Opponents cite property rights and limits on growth

Drexel University did not oppose the Powelton Village Historic District and Poulin from the civic association says that local landlords did not offer fierce resistance, either. At a neighborhood meeting, 114 attendees voted in favor. Only four voted against.

But a handful of property owners who believe that the preservationists efforts infringe on their property rights do oppose the historic district.

In at least one case, homeowners sought exclusion from the district in part because of perceived cultural differences between their corner of the neighborhood and the Powelton Village Civic Association’s priorities. A representative noted that so many buildings had already been demolished and replaced with student housing that there was little of the original character left on his block.

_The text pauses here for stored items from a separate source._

(* ===== verification/MatchIx.v ===== *)
(** * Matching: [src/processor/match_ix.rs] and [ensure_fee_treasury] of
    [src/processor/fees.rs]

    The discovery of a crossing pair, the consumption of one contract of each side, the
    taker's fee and the creation of the matched contract. *)
From S2P Require Import Prelude Fixed IntentBook RbHeap IntentTree SeatTree Ledger Governance World.

(** Instruction arguments. *)
Record MatchPairArgs := {
  mp_long_intent_id : Z; mp_short_intent_id : Z; mp_max_contracts : Z
}.

Definition release_fee_buffer_for_fill (fee_buffer contracts_remaining_before fill_contracts : Z)
    : Res Z :=
  if (fill_contracts =? 0) || (contracts_remaining_before =? 0)
     || (contracts_remaining_before <? fill_contracts) then Err InvalidContractCount
  else if fill_contracts =? contracts_remaining_before then Ok fee_buffer
  else opt_ok_or (u64_try_from (fee_buffer * fill_contracts / contracts_remaining_before))
         ArithmeticOverflow.

(* ------------------------------------------------------------------ *)
(** ** Discovery *)

(** The best live intent of [opposite_side] decides: it crosses or nothing does. *)
Definition find_overlap_on_side (opposite_side taker_price now_slot skip_id : Z)
    : M Book (option Z) :=
  for_each_best_first opposite_side (fun _idx node found =>
    if (node.(in_contracts_remaining) =? 0) || (node.(in_expiration_slot) <=? now_slot)
       || (node.(in_id) =? skip_id) then (true, found)
    else
      let crosses := if opposite_side =? SIDE_SHORT then node.(in_price_fp) <=? taker_price
                     else taker_price <=? node.(in_price_fp) in
      (false, if crosses then Some node.(in_id) else found)) None.

Definition scan_for_first_valid_pair (now_slot : Z) : M Book (option (Z * Z)) :=
  best_long ← first_live SIDE_LONG now_slot;
  best_short ← first_live SIDE_SHORT now_slot;
  mret (match best_long, best_short with
        | Some (_, long), Some (_, short) =>
            if short.(in_price_fp) <=? long.(in_price_fp) then Some (long.(in_id), short.(in_id))
            else None
        | _, _ => None
        end).

(* ------------------------------------------------------------------ *)
(** ** Consuming one contract of an intent *)

Definition set_fill (n : IntentNode) (remaining reserved fee_buffer : Z) : IntentNode :=
  {| in_side := n.(in_side); in_color := n.(in_color); in_flags := n.(in_flags);
     in_left := n.(in_left); in_right := n.(in_right); in_parent := n.(in_parent);
     in_price_fp := n.(in_price_fp); in_id := n.(in_id); in_owner_seat := n.(in_owner_seat);
     in_contracts_total := n.(in_contracts_total); in_contracts_remaining := remaining;
     in_expiration_slot := n.(in_expiration_slot); in_post_seq := n.(in_post_seq);
     in_reserved_collateral := reserved; in_fee_buffer := fee_buffer |}.

Definition less_reserved (n : IntentNode) (reserve : Z) : M Book Z :=
  ok_or (checked U64_MAX (n.(in_reserved_collateral) - reserve)) InsufficientReservedCollateral.
Definition fee_release (n : IntentNode) : M Book Z :=
  if n.(in_contracts_remaining) =? 1 then mret n.(in_fee_buffer)
  else lift (release_fee_buffer_for_fill n.(in_fee_buffer) n.(in_contracts_remaining) 1).
Definition less_fee (n : IntentNode) (release : Z) : M Book Z :=
  ok_or (checked U64_MAX (n.(in_fee_buffer) - release)) ArithmeticUnderflow.

(** [if n.contracts_remaining == 0 { remove; free_node }] *)
Definition drop_if_filled (side idx : Z) (n : IntentNode) : M Book unit :=
  when (n.(in_contracts_remaining) =? 0) (IntentTree.remove side idx;; free_node idx).

(** Both intents, one contract each: the reservations and the fee buffers of the nodes
    shrink, a filled intent leaves its tree and its slot. Answers the two fee releases. *)
Definition consume_pair (long_idx short_idx : Z) (long short : IntentNode) (reserve : Z)
    : M Book (Z * Z) :=
  long_reserved ← less_reserved long reserve;
  short_reserved ← less_reserved short reserve;
  release_long ← fee_release long;
  release_short ← fee_release short;
  long_fee ← less_fee long release_long;
  short_fee ← less_fee short release_short;
  let long := set_fill long (long.(in_contracts_remaining) - 1) long_reserved long_fee in
  let short := set_fill short (short.(in_contracts_remaining) - 1) short_reserved short_fee in
  intent_mut long_idx (fun _ => long);;
  intent_mut short_idx (fun _ => short);;
  drop_if_filled SIDE_LONG long_idx long;;
  drop_if_filled SIDE_SHORT short_idx short;;
  mret (release_long, release_short).

(** The two intents by id, checked to be live, opposite and crossing. *)
Definition resolve_pair (long_id short_id now_slot : Z)
    : M Book (Z * Z * IntentNode * IntentNode) :=
  '(long_idx, long_side) ← find_intent_by_id long_id;
  '(short_idx, short_side) ← find_intent_by_id short_id;
  bail_if (negb (long_side =? SIDE_LONG) || negb (short_side =? SIDE_SHORT)) NotOppositeSides;;
  long ← intent long_idx;
  short ← intent short_idx;
  bail_if ((long.(in_expiration_slot) <=? now_slot) || (short.(in_expiration_slot) <=? now_slot))
    IntentExpired;;
  bail_if ((long.(in_contracts_remaining) =? 0) || (short.(in_contracts_remaining) =? 0))
    IntentNotFound;;
  bail_if (long.(in_price_fp) <? short.(in_price_fp)) NoRangeOverlap;;
  mret (long_idx, short_idx, long, short).

Record MatchResult := {
  long_trader : Pubkey;
  short_trader : Pubkey;
  mr_entry_fp : Z;
  n_contracts : Z;
  fee_buf_release_long : Z;
  fee_buf_release_short : Z;
  taker_is_long : bool;
  long_reentry : bool;
  short_reentry : bool;
  long_price : Z;
  short_price : Z;
}.

Section handlers.
Context {R : Runtime}.

(** The part of [match_pair_core] that runs on the book. *)
Definition match_on_book (instrument_key pmlc_key : Pubkey) (bucket long_id short_id : Z)
    : M Book (MatchResult * Z * Z) :=
  '(long_idx, short_idx, long, short) ← resolve_pair long_id short_id clock_slot;
  let entry_fp := price_midpoint long.(in_price_fp) short.(in_price_fp) in
  let taker_is_long := short.(in_post_seq) <? long.(in_post_seq) in
  '(release_long, release_short) ← consume_pair long_idx short_idx long short bucket;
  pmlc_id ← next_intent_id;
  let '(pda, bump) :=
    find_program_address [SEED_PMLC; key_seed instrument_key; u64_seed pmlc_id] in
  bail_if (negb (pda =? pmlc_key)) InvalidPda;;
  long_seat ← seat long.(in_owner_seat);
  short_seat ← seat short.(in_owner_seat);
  mret ({| long_trader := long_seat.(sn_trader); short_trader := short_seat.(sn_trader);
           mr_entry_fp := entry_fp; n_contracts := 1;
           fee_buf_release_long := release_long; fee_buf_release_short := release_short;
           taker_is_long := taker_is_long;
           long_reentry := negb (Z.land long.(in_flags) INTENT_FLAG_REENTRY =? 0);
           short_reentry := negb (Z.land short.(in_flags) INTENT_FLAG_REENTRY =? 0);
           long_price := long.(in_price_fp); short_price := short.(in_price_fp) |},
        pmlc_id, bump).

(* ------------------------------------------------------------------ *)
(** ** Lazily created accounts *)

Definition ensure_fee_treasury (payer treasury mint : Pubkey) : M World unit :=
  bump ← assert_pda [SEED_TREASURY; key_seed mint] treasury;
  d ← data_of treasury;
  if negb (data_len d =? 0) then
    o ← owner_of treasury;
    bail_if (negb (o =? program_id)) InvalidAccountOwner;;
    t ← load FeeTreasury treasury;
    bail_if (negb (t.(ft_collateral_mint) =? mint) || negb (t.(ft_bump) =? bump)) InvalidPda
  else
    create_pda payer treasury FEE_TREASURY_LEN [SEED_TREASURY; key_seed mint] bump;;
    init_account treasury (treasury_init mint bump).

Definition ensure_user_volume (payer volume owner mint : Pubkey) (now_slot : Z) : M World unit :=
  bump ← assert_pda [SEED_USER_VOLUME; key_seed owner; key_seed mint] volume;
  d ← data_of volume;
  if negb (data_len d =? 0) then
    o ← owner_of volume;
    bail_if (negb (o =? program_id)) InvalidAccountOwner;;
    v ← load UserVolume volume;
    bail_if (negb (v.(uv_owner) =? owner) || negb (v.(uv_collateral_mint) =? mint)
             || negb (v.(uv_bump) =? bump)) InvalidPda
  else
    create_pda payer volume USER_VOLUME_LEN [SEED_USER_VOLUME; key_seed owner; key_seed mint] bump;;
    init_account volume (volume_init owner mint now_slot bump).

(* ------------------------------------------------------------------ *)
(** ** The core *)

Record FeeCtx := {
  fee_schedule_ai : AccountInfo;
  taker_volume_ai : AccountInfo;
  maker_volume_ai : AccountInfo;
  fee_treasury_ai : AccountInfo;
}.

Record MatchCtx := {
  payer : AccountInfo;
  instrument_ai : AccountInfo;
  book_ai : AccountInfo;
  long_margin_ai : AccountInfo;
  short_margin_ai : AccountInfo;
  pmlc_ai : AccountInfo;
  mc_system_program : AccountInfo;
  fee_ctx : option FeeCtx;
}.

(** The taker's fee: the accounts it needs, the tier of the taker's volume, both
    volumes credited with the matched collateral, the fee accrued. *)
Definition charge_taker (ctx : MatchCtx) (fc : FeeCtx) (r : MatchResult) (mint : Pubkey)
    (per_side_collateral : Z) : M World Z :=
  ensure_fee_treasury ctx.(payer).(key) fc.(fee_treasury_ai).(key) mint;;
  let taker := if r.(taker_is_long) then r.(long_trader) else r.(short_trader) in
  let maker := if r.(taker_is_long) then r.(short_trader) else r.(long_trader) in
  ensure_user_volume ctx.(payer).(key) fc.(taker_volume_ai).(key) taker mint clock_slot;;
  ensure_user_volume ctx.(payer).(key) fc.(maker_volume_ai).(key) maker mint clock_slot;;
  sched ← load FeeSchedule fc.(fee_schedule_ai).(key);
  vol ← load UserVolume fc.(taker_volume_ai).(key);
  let fee_bps := fee_for_volume sched (effective_30d_volume vol clock_slot) in
  let fee_atoms := as_u 64 (per_side_collateral * fee_bps / BPS_DENOM) in
  with_mut fc.(taker_volume_ai).(key) (add_volume per_side_collateral clock_slot);;
  with_mut fc.(maker_volume_ai).(key) (add_volume per_side_collateral clock_slot);;
  when (0 <? fee_atoms) (with_mut fc.(fee_treasury_ai).(key) (accrue fee_atoms));;
  mret fee_atoms.

(** One side's margin: lock the collateral, give the fee buffer back, pay the fee. *)
Definition settle_margin (collateral fee_buf fee : Z) (is_taker : bool) : M MarginAccount unit :=
  move_reserved_to_locked collateral;;
  when (0 <? fee_buf) (move_reserved_to_free fee_buf);;
  when (is_taker && (0 <? fee)) (debit_free fee).

Definition reentry_flags (r : MatchResult) : Z :=
  let flags := if r.(long_reentry) then Z.lor 0 PMLC_FLAG_LONG_REENTRY else 0 in
  if r.(short_reentry) then Z.lor flags PMLC_FLAG_SHORT_REENTRY else flags.

(** The new contract, with the size split into two words. *)
Definition new_pmlc (r : MatchResult) (instrument_key : Pubkey) (inst : InstrumentConfig)
    (pmlc_id bump notional size : Z) : Pmlc :=
  {| pm_status := PMLC_STATUS_LIVE; close_reason := 0; pm_flags := reentry_flags r;
     pm_bump := bump; pm_id := pmlc_id; Governance.instrument := instrument_key;
     pm_collateral_mint := inst.(ic_collateral_mint); pm_market_id := inst.(ic_market_id);
     long_owner := r.(long_trader); short_owner := r.(short_trader);
     collateral_per_side := inst.(collateral_bucket); pm_leverage_bps := inst.(leverage_bps);
     entry_price_fp := r.(mr_entry_fp);
     Governance.notional_atoms := default U64_MAX (u64_try_from notional);
     size_fp_lo := as_u 64 size; size_fp_hi := as_u 64 (Z.shiftr size 64);
     opened_slot := clock_slot; last_mark_slot := clock_slot;
     long_reentry_price_fp := r.(long_price); short_reentry_price_fp := r.(short_price) |}.

(** The margins, the contract's account and the contract, after the fee is known. *)
Definition open_position (ctx : MatchCtx) (r : MatchResult) (inst : InstrumentConfig)
    (pmlc_id pmlc_bump fee : Z) : M World unit :=
  let per_side := r.(n_contracts) * inst.(collateral_bucket) in
  with_mut ctx.(long_margin_ai).(key)
    (settle_margin per_side r.(fee_buf_release_long) fee r.(taker_is_long));;
  with_mut ctx.(short_margin_ai).(key)
    (settle_margin per_side r.(fee_buf_release_short) fee (negb r.(taker_is_long)));;
  create_pda ctx.(payer).(key) ctx.(pmlc_ai).(key) PMLC_LEN
    [SEED_PMLC; key_seed ctx.(instrument_ai).(key); u64_seed pmlc_id] pmlc_bump;;
  notional ← lift (Fixed.notional_atoms inst.(collateral_bucket) inst.(leverage_bps));
  size ← lift (position_size_fp notional r.(mr_entry_fp));
  overwrite ctx.(pmlc_ai).(key)
    (new_pmlc r ctx.(instrument_ai).(key) inst pmlc_id pmlc_bump notional size).

(** Off the book: the traders' margin accounts, the fee, the contract. *)
Definition settle_match (ctx : MatchCtx) (inst : InstrumentConfig) (r : MatchResult)
    (pmlc_id pmlc_bump : Z) : M World unit :=
  validate_margin_pda ctx.(long_margin_ai).(key) r.(long_trader) inst.(ic_collateral_mint);;
  validate_margin_pda ctx.(short_margin_ai).(key) r.(short_trader) inst.(ic_collateral_mint);;
  fc ← ok_or ctx.(fee_ctx) FeeAccountsRequired;
  fee ← charge_taker ctx fc r inst.(ic_collateral_mint)
    (r.(n_contracts) * inst.(collateral_bucket));
  open_position ctx r inst pmlc_id pmlc_bump fee.

Definition match_pair_core (ctx : MatchCtx) (long_intent_id short_intent_id max_contracts : Z)
    : M World unit :=
  inst ← load InstrumentConfig ctx.(instrument_ai).(key);
  lift (require_active inst);;
  bail_if (negb (inst.(intent_book) =? ctx.(book_ai).(key))) InvalidPda;;
  '(r, pmlc_id, pmlc_bump) ← with_mut ctx.(book_ai).(key)
    (match_on_book ctx.(instrument_ai).(key) ctx.(pmlc_ai).(key) inst.(collateral_bucket)
       long_intent_id short_intent_id);
  settle_match ctx inst r pmlc_id pmlc_bump.

(* ------------------------------------------------------------------ *)
(** ** Entry points *)

Definition unpack_accounts (accounts : list AccountInfo) : M World MatchCtx :=
  payer ← account accounts 0;
  instrument_ai ← account accounts 1;
  book_ai ← account accounts 2;
  long_margin_ai ← account accounts 3;
  short_margin_ai ← account accounts 4;
  pmlc_ai ← account accounts 5;
  system_program ← account accounts 6;
  assert_signer payer;;
  assert_writable book_ai;;
  assert_writable long_margin_ai;;
  assert_writable short_margin_ai;;
  assert_writable pmlc_ai;;
  assert_owned [instrument_ai; book_ai; long_margin_ai; short_margin_ai];;
  bail_if (negb (system_program.(key) =? SYSTEM_PROGRAM_ID)) InvalidAccountData;;
  bail_if (length accounts <? 11)%nat FeeAccountsRequired;;
  fee_schedule_ai ← account accounts 7;
  taker_volume_ai ← account accounts 8;
  maker_volume_ai ← account accounts 9;
  fee_treasury_ai ← account accounts 10;
  assert_writable taker_volume_ai;;
  assert_writable maker_volume_ai;;
  assert_writable fee_treasury_ai;;
  assert_owned [fee_schedule_ai];;
  assert_pda [SEED_FEE_SCHEDULE] fee_schedule_ai.(key);;
  mret {| payer := payer; instrument_ai := instrument_ai; book_ai := book_ai;
          long_margin_ai := long_margin_ai; short_margin_ai := short_margin_ai;
          pmlc_ai := pmlc_ai; mc_system_program := system_program;
          fee_ctx := Some {| fee_schedule_ai := fee_schedule_ai;
                             taker_volume_ai := taker_volume_ai;
                             maker_volume_ai := maker_volume_ai;
                             fee_treasury_ai := fee_treasury_ai |} |}.

Definition process_match_pair (accounts : list AccountInfo) (args : MatchPairArgs)
    : M World unit :=
  ctx ← unpack_accounts accounts;
  match_pair_core ctx args.(mp_long_intent_id) args.(mp_short_intent_id) args.(mp_max_contracts).

Definition process_match_best_available (accounts : list AccountInfo) : M World unit :=
  ctx ← unpack_accounts accounts;
  pair ← with_mut ctx.(book_ai).(key) (scan_for_first_valid_pair clock_slot);
  '(long_id, short_id) ← ok_or pair IntentNotFound;
  match_pair_core ctx long_id short_id 1.
End handlers.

“The need to have the historical commission to exercise jurisdiction and govern us by ordinances is unnecessary and not needed or wanted,” Terrance Alter wrote in an email on behalf of residents of the 3800 block of Spring Garden Street. “The historical district will only penalize the remaining families that plan to pass down their family residence to future generations.”

Some housing experts fear that expansive historic protections can stymie development in growing neighborhoods, preventing new housing in areas that need it most. In such cities as New York or Washington, where housing has long been at a premium, some preservation efforts are seen as an attempt to do what newly permissive zoning codes no longer can: keep out denser forms of housing.

“The problem in Philadelphia right now is that the City Council is still down zoning [using zoning to make it harder to build dense housing],” said Alex Armlovich, senior housing policy analyst at the Niskanen Center, a think tank in Washington. “But the historic district stuff could become more of a binding constraint, and needs to be watched very closely.”

But that outcome isn’t guaranteed and Armlovich says that preservation can be a strong economic development strategy, especially in older cities such as Philadelphia or Baltimore, where there is still a fair amount of vacant land.

More historic districts to come?

In Powelton Village, Poulin says that his civic association is already in touch with other West Philadelphia community groups about establishing neighborhood-wide protections in areas such as Spruce Hill, where two previous attempts at historical preservation failed, and Garden Court.

“I think this is a model for other neighborhoods,” Poulin said. “Hopefully, this is just the beginning and not the end.”

*This story has been updated to accurately reflect how “non-contributing” properties in the historic district are regulated.